Essa abordagem também exige uma nova hermenêutica da boa-fé administrativa. O dever de colaboração, previsto implicitamente no art. 422 do Código Civil e consagrado pela doutrina do direito público contratual, vincula ambas as partes a um comportamento de transparência e solidariedade na execução contratual. Portanto, a recusa pura e simples de pleitos de revisão, sem um diálogo técnico-processual estruturado, pode configurar uma neutralização ao dever de lealdade institucional.

5. Prevenção de litígios e desenvolvimento sustentável

Ao aplicar a teoria dos contratos relacionais sob o prisma do direito administrativo incentivador, abre-se um caminho para a prevenção de litígios e a promoção do desenvolvimento sustentável. Em um setor estratégico como o aeroportuário — eixo logístico de integração nacional e vetor de competitividade — a previsibilidade regulatória é tão importante quanto a segurança jurídica.

Cada litígio representa um custo de transação que drena energia institucional do Estado e desincentiva o investimento privado. O papel das agências reguladoras, portanto, deve ser o de mediadoras de equilíbrios dinâmicos.

As agências podem assumir o papel de tornar-se verdadeiros laboratório de inovação institucional, estimulando instrumentos como regulação responsiva, acordos substitutivos de reequilíbrio baseados em metas de investimento e mecanismos de sandbox regulatório para testar soluções de governança compartilhada. Essas ferramentas permitem transformar o conflito em aprendizado, e o contrato em um instrumento de desenvolvimento público-privado, coerente com a função social da infraestrutura.
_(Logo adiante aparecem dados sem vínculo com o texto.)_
(* ===== verification/Types.v ===== *)
(** The shared vocabulary of [protocols/_types]: enumerations, checks and executions, task
    specifications, dispatch records.

    [TaskSpec] and [Execution] are mutually recursive in the source; here [TaskSpec] carries its
    scalar fields in the record [TaskBase] and its recursive fields as constructor arguments, and a
    coercion lets every scalar field be read off a [TaskSpec]. *)
From S2P Require Import Prelude.

(** ** _enums.py *)

Inductive ConstraintTier := MECHANICAL | ADVISORY.

Inductive ConstraintKind :=
| TESTS_PASS | LINT_CLEAN | NO_REMOVED_EXPORTS | NO_CHANGED_SIGNATURES | NO_NEW_DEPENDENCIES
| NO_NEW_FILES_OUTSIDE.

#[export] Instance ConstraintKind_eq_dec : EqDecision ConstraintKind.
Proof. solve_decision. Defined.

Definition ConstraintKind_value (k : ConstraintKind) : string :=
  match k with
  | TESTS_PASS => "tests_pass"
  | LINT_CLEAN => "lint_clean"
  | NO_REMOVED_EXPORTS => "no_removed_exports"
  | NO_CHANGED_SIGNATURES => "no_changed_signatures"
  | NO_NEW_DEPENDENCIES => "no_new_dependencies"
  | NO_NEW_FILES_OUTSIDE => "no_new_files_outside"
  end.

Definition ConstraintKinds : list ConstraintKind :=
  [TESTS_PASS; LINT_CLEAN; NO_REMOVED_EXPORTS; NO_CHANGED_SIGNATURES; NO_NEW_DEPENDENCIES;
   NO_NEW_FILES_OUTSIDE].

(** [ConstraintKind(s)]: the member with that value, or [ValueError]. *)
Definition ConstraintKind_of (s : string) : option ConstraintKind :=
  head (filter (fun k => ConstraintKind_value k = s) ConstraintKinds).

Definition EXPENSIVE_CONSTRAINTS : list ConstraintKind := [TESTS_PASS; LINT_CLEAN].

Inductive ErrorCategory :=
| INFRA | CONTEXT_LIMIT | PARSE | FLAKY | BUILD_ENV | LOGIC | UNCLASSIFIED.

Inductive Severity := CRITICAL | MAJOR | MINOR | NIT.

#[export] Instance Severity_eq_dec : EqDecision Severity.
Proof. solve_decision. Defined.

Definition SEVERITY_ORDER (s : Severity) : Z :=
  match s with CRITICAL => 4 | MAJOR => 3 | MINOR => 2 | NIT => 1 end.

(** ** _task.py and _checks.py *)

Inductive TaskState :=
| CREATED | PRECHECKING | ACTIVE | SUSPENDED | POSTCHECKING | COMPLETED | PRECHECK_FAILED
| POSTCHECK_FAILED | ESCALATED | CANCELLED.

#[export] Instance TaskState_eq_dec : EqDecision TaskState.
Proof. solve_decision. Defined.

Definition TaskState_value (s : TaskState) : string :=
  match s with
  | CREATED => "created"
  | PRECHECKING => "prechecking"
  | ACTIVE => "active"
  | SUSPENDED => "suspended"
  | POSTCHECKING => "postchecking"
  | COMPLETED => "completed"
  | PRECHECK_FAILED => "precheck_failed"
  | POSTCHECK_FAILED => "postcheck_failed"
  | ESCALATED => "escalated"
  | CANCELLED => "cancelled"
  end.

#[export] Instance TaskState_value_inj : Inj (=) (=) TaskState_value.
Proof. intros [] [] H; first [reflexivity | discriminate H]. Qed.

(** scheduler/_types.py *)
Inductive EscalationPolicy := CONTINUE_INDEPENDENT | HALT | ABORT_ALL.

(** A long-running process declared by a workflow; [ready_timeout] is in seconds. *)
Record ServiceConfig := {
  sv_name : string;
  sv_start_command : string;
  sv_health_check_command : option string;
  sv_stop_command : string;
  sv_port : option Z;
  sv_ready_timeout : Z
}.

Inductive BudgetExhaustionPolicy := BLOCK_NEW | CANCEL_ALL | TIMEOUT_GRACE | UNLIMITED.

Record TaskBase := {
  ts_name : string;
  ts_agent : option string;
  ts_task_prompt : option string;
  ts_callable : option string;
  ts_wait_for : option string;
  ts_decision_point : option bool;
  ts_orchestrator : option bool;
  ts_variables : list string;
  ts_depends_on : option (list string);
  ts_category : option string;
  ts_timeout : option Z;
  ts_context_refinement : option bool;
  ts_retry : Z;
  ts_retry_resume : option bool;
  ts_retry_inject_failure : option bool;
  ts_for_each : option string;
  ts_for_each_abort_on_failure : option bool;
  ts_max_concurrency : option Z;
  ts_output_schema : option string;
  ts_budget : option decimal;
  ts_execution_target : option string;
  ts_write_paths : option (list string);
  ts_on_success : option string;
  ts_pre_retry : option string
}.

(** [TaskSpec(name=...)] with every other field at its default. *)
Definition TaskBase_default (name : string) : TaskBase := {|
  ts_name := name; ts_agent := None; ts_task_prompt := None; ts_callable := None;
  ts_wait_for := None; ts_decision_point := None; ts_orchestrator := None; ts_variables := [];
  ts_depends_on := None; ts_category := None; ts_timeout := None; ts_context_refinement := None;
  ts_retry := 0; ts_retry_resume := None; ts_retry_inject_failure := None; ts_for_each := None;
  ts_for_each_abort_on_failure := None; ts_max_concurrency := None; ts_output_schema := None;
  ts_budget := None; ts_execution_target := None; ts_write_paths := None; ts_on_success := None;
  ts_pre_retry := None
|}.

#[export] Instance eta_TaskBase : Eta TaskBase := fun t => {|
  ts_name := ts_name t; ts_agent := ts_agent t; ts_task_prompt := ts_task_prompt t;
  ts_callable := ts_callable t; ts_wait_for := ts_wait_for t;
  ts_decision_point := ts_decision_point t; ts_orchestrator := ts_orchestrator t;
  ts_variables := ts_variables t; ts_depends_on := ts_depends_on t; ts_category := ts_category t;
  ts_timeout := ts_timeout t; ts_context_refinement := ts_context_refinement t;
  ts_retry := ts_retry t; ts_retry_resume := ts_retry_resume t;
  ts_retry_inject_failure := ts_retry_inject_failure t; ts_for_each := ts_for_each t;
  ts_for_each_abort_on_failure := ts_for_each_abort_on_failure t;
  ts_max_concurrency := ts_max_concurrency t; ts_output_schema := ts_output_schema t;
  ts_budget := ts_budget t; ts_execution_target := ts_execution_target t;
  ts_write_paths := ts_write_paths t; ts_on_success := ts_on_success t;
  ts_pre_retry := ts_pre_retry t
|}.

#[warnings="-register-all"]
Inductive Execution :=
| ScriptExecution (callable : string)
| AgentExecution (agent task : string) (block_threshold : Severity) (variables : list string)
| WorkflowExecution (name description : string) (tasks : list TaskSpec)
    (postchecks : list Execution) (budget : option decimal)
with TaskSpec :=
| mkTaskSpec (base : TaskBase) (prechecks postchecks : list Execution)
    (subtasks : option (list TaskSpec)).

Definition ts_base (t : TaskSpec) : TaskBase := let 'mkTaskSpec b _ _ _ := t in b.
Definition ts_prechecks (t : TaskSpec) : list Execution := let 'mkTaskSpec _ p _ _ := t in p.
Definition ts_postchecks (t : TaskSpec) : list Execution := let 'mkTaskSpec _ _ p _ := t in p.
Definition ts_subtasks (t : TaskSpec) : option (list TaskSpec) := let 'mkTaskSpec _ _ _ s := t in s.
Coercion ts_base : TaskSpec >-> TaskBase.

Record CheckIssue := {
  ci_severity : Severity;
  ci_file : option string;
  ci_line_range : option (Z * Z);
  ci_description : string;
  ci_blocking : bool
}.

Record CriterionReview := { cr_criterion : string; cr_met : bool; cr_evidence : string }.

Record CheckVerdict := {
  cv_verdict : string;
  cv_issues : list CheckIssue;
  cv_criteria_review : list CriterionReview;
  cv_summary : string
}.

(** The shapes of [details] the code builds. *)
Inductive CheckDetails :=
| DError (error : string)
| DVerdict (issues : list CheckIssue) (criteria_review : list CriterionReview)
| DRaw (raw_response : string).

(** [fix] is the repair callback, named by what it is looked up under. *)
Record CheckResult := {
  passed : bool;
  message : string;
  details : option CheckDetails;
  fix_cb : option uuid
}.

Definition check_result (p : bool) (m : string) : CheckResult :=
  {| passed := p; message := m; details := None; fix_cb := None |}.

Record CheckContext := {
  cc_variables : list (string * string);
  cc_agent_output : option string;
  cc_run_id : uuid;
  cc_session_id : option string;
  cc_task_name : string;
  cc_task_id : uuid;
  cc_attempt : Z;
  cc_parent_task_id : option uuid
}.

Record TaskResult := {
  tr_output : option string;
  tr_structured_output : option value;
  tr_check_results : list CheckResult
}.

(** [all(cr.passed for cr in crs)] *)
Definition all_passed (crs : list CheckResult) : bool := forallb passed crs.

(** ** _actions.py: the action union *)

Inductive Action :=
| ScriptAction (callable : string)
| LogAction (message level : string)
| WorkflowAction (workflow_path : string) (config : value)
| EventAction (event_type : string) (data : value) (source : string)
| NotifyAction (target_principal_id : uuid) (source_ref : string) (payload : value).

(** ** _dispatch.py *)

Record FilterPredicate := {
  fp_event_types : option (list string);
  fp_sources : option (list string);
  fp_principal_id : option uuid;
  fp_data_predicates : option value
}.

Record Subscription := {
  sub_id : uuid;
  sub_filter : FilterPredicate;
  sub_enabled : bool;
  sub_storage : string;
  sub_principal_id : uuid;
  sub_created_at : time
}.

#[export] Instance eta_Subscription : Eta Subscription := fun s => {|
  sub_id := sub_id s; sub_filter := sub_filter s; sub_enabled := sub_enabled s;
  sub_storage := sub_storage s; sub_principal_id := sub_principal_id s;
  sub_created_at := sub_created_at s
|}.

(** The keys [_buffer_or_flush] reads of an action's [accumulator_config] dict; a missing key reads
    as 0. *)
Record AccumulatorConfig := { acc_threshold : Z; acc_flush_interval_s : Z }.

Record SubscriptionAction := {
  sa_id : uuid;
  sa_subscription_id : uuid;
  sa_position : Z;
  sa_action : Action;
  sa_accumulator_config : option AccumulatorConfig;
  sa_created_at : time
}.

Record Source := {
  src_id : uuid;
  src_slug : string;
  src_name : string;
  src_credential_id : option uuid;
  src_config : option value;
  src_created_by : uuid;
  src_created_at : time
}.

Record AccumulatorEntry := {
  ae_id : uuid;
  ae_subscription_action_id : uuid;
  ae_event_id : uuid;
  ae_created_at : time
}.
6. Conclusão – o desafio de uma cultura administrativa relacional

O caso revelado pela Folha de S. Paulo não é apenas um retrato de uma política de indeferimentos, mas um espelho da cultura administrativa brasileira, ainda resistente a abandonar a postura defensiva e adversarial. O direito administrativo do futuro — e que já se desenha nas melhores práticas internacionais — será um direito relacional e incentivador, fundado na confiança regulada e na adaptação contínua. Em vez de um Estado que reage a pleitos, o Brasil precisa de um Estado que antecipa equilíbrios, desenhando contratos que aprendem com a realidade e estimulam resultados públicos.

O caminho passa, inevitavelmente, por uma reconstrução doutrinária e institucional que reconheça o contrato administrativo como um verdadeiro processo de cooperação, no qual Estado e particular compartilham responsabilidades e aprendizados ao longo de toda a execução. Essa reconstrução também exige que a regulação deixe de ser vista apenas como instrumento de controle e passe a ser compreendida como mecanismo de incentivo, inovação e aprimoramento das políticas públicas. Por fim, é imprescindível compreender que o desenvolvimento nacional depende, antes de tudo, da qualidade das relações jurídico-administrativas que se estabelecem entre os agentes públicos e privados, pois é nelas que se concretizam, de forma cotidiana, os objetivos constitucionais de eficiência, segurança e promoção do interesse coletivo.

Se o direito administrativo do século XX se notabilizou pelo controle, o do século XXI se afirmará pelo diálogo e pela inteligência institucional. E, nesse novo cenário, o administrador e o concessionário deixam de ser adversários para tornarem-se coautores de políticas públicas eficientes e sustentáveis.